Further, industry demand signals a need for better real-time purity tracking across supply chains. Digital barcoding and chain-of-custody logs show potential to tighten documentation and prevent mix-ups that could derail months of research. Regular dialogue between suppliers and working scientists ensures new lots stay aligned with evolving lab needs — not just minimum standards. In my consulting experience, even simple batch tracking methods or shared forums for user experience help avoid repeating preventable errors.
Worker safety stays front of mind.

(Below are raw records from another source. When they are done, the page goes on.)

(** The environment's decisions during one call. *)
Record oracle : Type := Oracle {
  makedirs_error : option string;            (* os.makedirs raises OSError *)
  read_error : option string;                (* reading the cached file raises *)
  remove_error : string -> option string;    (* os.remove(path) raises OSError *)
  listdir_error : option string;             (* os.listdir raises OSError *)
  clock_start : Z;                           (* first time.time() *)
  clock_end : Z;                             (* second time.time() *)
  http_get : string -> Z -> http_outcome;    (* by url and timeout *)
  save_result : save_outcome
}.

(** *** A state-and-exception monad for the Python code *)

Inductive outcome (A : Type) : Type :=
| Return (a : A)
| Raise (e : exn).
Arguments Return {A} a.
Arguments Raise {A} e.

Definition M (A : Type) : Type := world -> outcome A * world.

#[global] Instance M_ret : MRet M := fun A a w => (Return a, w).
#[global] Instance M_bind : MBind M := fun A B f m w =>
  match m w with
  | (Return a, w') => f a w'
  | (Raise e, w') => (Raise e, w')
  end.

Definition raise {A} (e : exn) : M A := fun w => (Raise e, w).

(** [try: body  except <any of the three classes> as e: handler e] *)
Definition try_except {A} (body : M A) (handler : exn -> M A) : M A :=
  fun w =>
    match body w with
    | (Return a, w') => (Return a, w')
    | (Raise e, w') => handler e w'
    end.

Definition get_world : M world := fun w => (Return w, w).
Definition modify (f : world -> world) : M unit := fun w => (Return tt, f w).

(** *** Paths and the operating system *)

Module OS.

(** [os.path.join(a, b)] (POSIX) *)
Definition path_join (a b : string) : string :=
  if Text.startswith "/" b then b
  else if Text.is_empty a || Text.endswith "/" a then a +:+ b
  else a +:+ "/" +:+ b.

Fixpoint strip_prefix (t s : string) : option string :=
  match t, s with
  | EmptyString, _ => Some s
  | String a t', String b s' =>
      if Ascii.eqb a b then strip_prefix t' s' else None
  | String _ _, EmptyString => None
  end.

(** [os.path.exists(p)] *)
Definition path_exists (p : string) : M bool := fun w =>
  (Return (bool_decide (is_Some (files w !! p)) || bool_decide (p ∈ dirs w)), w).

(** [os.path.isfile(p)] *)
Definition path_isfile (p : string) : M bool := fun w =>
  (Return (bool_decide (is_Some (files w !! p))), w).

(** [os.makedirs(d, exist_ok=True)]; it raises when the environment says
    so (no permission, a regular file in the way, ...). *)
Definition makedirs (o : oracle) (d : string) : M unit := fun w =>
  match makedirs_error o with
  | Some msg => (Raise (OtherException msg), w)
  | None => (Return tt, with_dirs ({[ d ]} ∪ dirs w) w)
  end.

(** [os.remove(p)] *)
Definition remove (o : oracle) (p : string) : M unit := fun w =>
  match remove_error o p with
  | Some msg => (Raise (OtherException msg), w)
  | None =>
      match files w !! p with
      | Some _ => (Return tt, with_files (delete p (files w)) w)
      | None => (Raise (OtherException "No such file or directory"), w)
      end
  end.

(** The names directly inside directory [d]. *)
Definition entries (d : string) (w : world) : list string :=
  omap (fun k =>
          match strip_prefix (path_join d "") k with
          | Some n =>
              if Text.is_empty n || Text.contains "/" n then None else Some n
          | None => None
          end)
       (elements (dom (files w) ∪ dirs w)).

(** [os.listdir(d)] *)
Definition listdir (o : oracle) (d : string) : M (list string) := fun w =>
  match listdir_error o with
  | Some msg => (Raise (OtherException msg), w)
  | None =>
      if bool_decide (d ∈ dirs w) then (Return (entries d w), w)
      else (Raise (OtherException "No such file or directory"), w)
  end.

End OS.

(** ** Code shared by [streamlit_app.py] and [IMPstreamlit_app.py] *)

Definition POLLINATIONS_URL : string := "https://image.pollinations.ai/prompt/".
Definition MAX_PROMPT_LENGTH : Z := 500.
Definition MIN_PROMPT_WORDS : Z := 3.
Definition MAX_DIMENSION : Z := 1024.
Definition DEFAULT_DIMENSION : Z := 512.
Definition REQUEST_TIMEOUT : Z := 30.

(** [set_current_code] *)
Definition set_current_code (code_snippet : string) : M unit :=
  modify (with_code code_snippet).

(** [blocked_terms] of [validate_prompt] *)
Definition blocked_terms : list string := ["nsfw"; "explicit"; "adult"; "nude"].

(** [validate_prompt] *)
Definition validate_prompt (prompt : string) : bool * string :=
  if Text.is_empty prompt || Text.is_empty (Text.strip prompt)
  then (false, "Prompt cannot be empty")
  else if (Text.len prompt >? MAX_PROMPT_LENGTH)%Z
  then (false, "Prompt too long (max " +:+ Text.str_int MAX_PROMPT_LENGTH
               +:+ " characters)")
  else
    let word_count := Z.of_nat (length (Text.split (Text.strip prompt))) in
    if (word_count <? MIN_PROMPT_WORDS)%Z
    then (false, "Prompt too short (minimum " +:+ Text.str_int MIN_PROMPT_WORDS
                 +:+ " words)")
    else if existsb (fun term => Text.contains term (Text.lower prompt))
                    blocked_terms
    then (false, "Prompt contains inappropriate content")
    else (true, "Valid prompt").

(** The canonical string of [get_cache_path]:
    [f"{prompt}|{negative}|{style}|{width}|{height}"]. *)
Definition cache_key (prompt negative style : string) (width height : Z)
  : string :=
  prompt +:+ "|" +:+ negative +:+ "|" +:+ style +:+ "|"
  +:+ Text.str_int width +:+ "|" +:+ Text.str_int height.

(** [hash_key] of [get_cache_path], with the digest
    [fun data => hashlib.sha256(data).hexdigest()] as a parameter. *)
Definition hash_key_with (hexdigest : list byte -> string)
    (prompt negative style : string) (width height : Z) : string :=
  hexdigest (Text.encode (cache_key prompt negative style width height)).

(** [hash_key] of [get_cache_path]: the request's fingerprint. *)
Definition hash_key : string -> string -> string -> Z -> Z -> string :=
  hash_key_with SHA256.hexdigest.

Definition cache_dir_of (w : world) : string :=
  OS.path_join (tempdir w) "genai_cache".

(** [get_cache_path], over any digest. *)
Definition get_cache_path_with (hexdigest : list byte -> string) (o : oracle)
    (prompt negative style : string) (width height : Z) : M string :=
  let hash_key := hash_key_with hexdigest prompt negative style width height in
  w ← get_world;
  let cache_dir := cache_dir_of w in
  OS.makedirs o cache_dir;;
  mret (OS.path_join cache_dir (hash_key +:+ ".png")).

(** [get_cache_path] *)
Definition get_cache_path : oracle -> string -> string -> string -> Z -> Z
                            -> M string :=
  get_cache_path_with SHA256.hexdigest.

(** The loop of [clear_cache]; [files_deleted] survives an exception, so
    the loop returns it together with the exception, if any. *)
Fixpoint clear_cache_loop (o : oracle) (cache_dir : string)
    (names : list string) (files_deleted : Z) : world -> (Z * option exn) * world :=
  fun w =>
    match names with
    | [] => ((files_deleted, None), w)
    | filename :: rest =>
        let file_path := OS.path_join cache_dir filename in
        if bool_decide (is_Some (files w !! file_path))
           && Text.endswith ".png" filename
        then
          match (set_current_code ("os.remove('" +:+ filename +:+ "')");;
                 OS.remove o file_path) w with
          | (Return _, w') =>
              clear_cache_loop o cache_dir rest (files_deleted + 1)%Z w'
          | (Raise e, w') => ((files_deleted, Some e), w')
          end
        else clear_cache_loop o cache_dir rest files_deleted w
    end.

Although 2-ethoxy-5-nitropyridine presents fewer acute hazards than some nitroaromatics, ongoing attention to safe-handling protocols ensures issues like chronic exposure, dust inhalation, or eye contact don’t get overlooked as daily routines settle in. Updated training materials and regular safety audits reflect both commitment and care for the wider team using these chemicals on a daily basis.
From my years at the bench to time as a project lead, I’ve learned that specialty reagents like 2-ethoxy-5-nitropyridine matter not just for their formula, but for how they fit into the larger puzzle of innovation. Reliable suppliers, transparent quality control, and support for safe, sustainable use ease the working lives of chemists focused on building better medicines, materials, and knowledge. Challenges remain, both in safety and sustainability, but thoughtful, ongoing engagement from all parts of the supply chain makes progress possible.
The world of chemical synthesis and discovery never stands still, and new products arrive each year with promises to out-compete the old guard. Yet, for good reason, compounds that have proven themselves — not only in standard reactions but also in the creative problem-solving of real-world labs — maintain their place at the heart of research progress. For those searching for a dependable, well-understood, and versatile building block, 2-ethoxy-5-nitropyridine presents a choice grown out of both reason and experience, carrying forward the lessons of countless successful experiments and supporting the next wave of breakthrough science.